For the past nine years, we have been going through the trial of my wife’s debilitating chronic illness. We have asked God many times to remove that mountain for us; and so far, she still suffers from this illness. Many of you have also being praying with us. What does this passage say to us? What’s wrong? Are we doubting? Are we not believing hard enough? Do we not have enough faith? Did God not hear?
I hope you know that if we did not have faith in our great God, my wife and I would not still be asking Him. But I believe that the test for us is to keep on trusting—in all our asking—that there truly is no limit to the power of our prayers. But we must also remember that our prayers are not to be prayed like an on-line Amazon order. Our prayers are subject to His timing and to the conditions of His sovereign will.
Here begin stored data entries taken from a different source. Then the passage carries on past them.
(** [queryAnyRows]. Next to what it returns, the model answers the cursor
    as the call leaves it ([None] when the query gave none), after the
    deferred [rows.Close()], whose error is dropped. *)
Definition queryAnyRows (ctx : context) (conn : Tx) (query : string)
    (single : bool) (args : list any)
  : outcome (list Any * option error) * option Rows :=
  match Tx_QueryContext conn ctx query args with
  | inr err => (Return ([], Some (fmt_Errorf_w "query executing" err)), None)
  | inl rows =>
      let '(out, rows) := queryAnyRows_body single rows in
      let '(_, rows) := Rows_Close rows in
      (out, Some rows)
  end.

(** [QueryAnyRows]. *)
Definition QueryAnyRows (ctx : context) (conn : Tx) (query : string)
    (args : list any) : outcome (list Any * option error) * option Rows :=
  queryAnyRows ctx conn query false args.

(** [QueryAny]. A nil [Any] is [None]. *)
Definition QueryAny (ctx : context) (conn : Tx) (query : string)
    (args : list any) : outcome (option Any * option error) * option Rows :=
  match queryAnyRows ctx conn query true args with
  | (Panic r, rows) => (Panic r, rows)
  | (Return (_, Some err), rows) => (Return (None, Some err), rows)
  | (Return (res, None), rows) =>
      match res with
      | [] => (Return (None, Some sql_ErrNoRows), rows)
      | r :: _ => (Return (Some r, None), rows)
      end
  end.

(** ** [tx.go] *)

Inductive IsolationLevel : Type :=
| LevelDefault | LevelReadUncommitted | LevelReadCommitted
| LevelWriteCommitted | LevelRepeatableRead | LevelSnapshot
| LevelSerializable | LevelLinearizable.

(** [sql.TxOptions]. *)
Record TxOptions : Type := { Isolation : IsolationLevel; ReadOnly : bool }.

Definition sql_ErrTxDone : error :=
  errorString "sql: transaction has already been committed or rolled back".

(** A call that ends a transaction, with what it answered. *)
Inductive tx_call : Type :=
| call_Commit (err : option error)
| call_Rollback (err : option error).

(** [*sql.Tx]: what the driver will answer to a commit and to a rollback,
    whether the transaction is over, and the calls made so far. *)
Record sql_Tx : Type := {
  driver_Commit : option error;
  driver_Rollback : option error;
  done : bool;
  tx_calls : list tx_call;
}.

(** [tx.Commit()]. *)
Definition Tx_Commit (tx : sql_Tx) : option error * sql_Tx :=
  let err := if done tx then Some sql_ErrTxDone else driver_Commit tx in
  (err,
   {| driver_Commit := driver_Commit tx; driver_Rollback := driver_Rollback tx;
      done := true; tx_calls := tx_calls tx ++ [call_Commit err] |}).

(** [tx.Rollback()]. *)
Definition Tx_Rollback (tx : sql_Tx) : option error * sql_Tx :=
  let err := if done tx then Some sql_ErrTxDone else driver_Rollback tx in
  (err,
   {| driver_Commit := driver_Commit tx; driver_Rollback := driver_Rollback tx;
      done := true; tx_calls := tx_calls tx ++ [call_Rollback err] |}).

(** An implementation of the interface [BeginTx]. *)
Record BeginTx : Type := {
  db_BeginTx : context → TxOptions → sql_Tx + error
}.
We both believe He has heard every prayer prayed to Him in faith on our behalf. We both believe in and expect His gracious answer with, I hope, an undivided and undoubting heart. And what’s more, I believe that—from the eternal standpoint of God—our prayer has already been answered; and it has been answered in a way that is greater than we know to pray. We will—from the standpoint of time—experience the answer. But it may not be in our lifetime. Is that a cop-out? No. A prayer answered in heaven is just as “answered” as a prayer answered on earth. And one way or the other, we expect to see an answer.
Knowing these principles from our Lord does not discourage my prayers. Rather, they make me want to pray more—and with greater confidence in our great God’s power to answer! I hope that it does the same for you.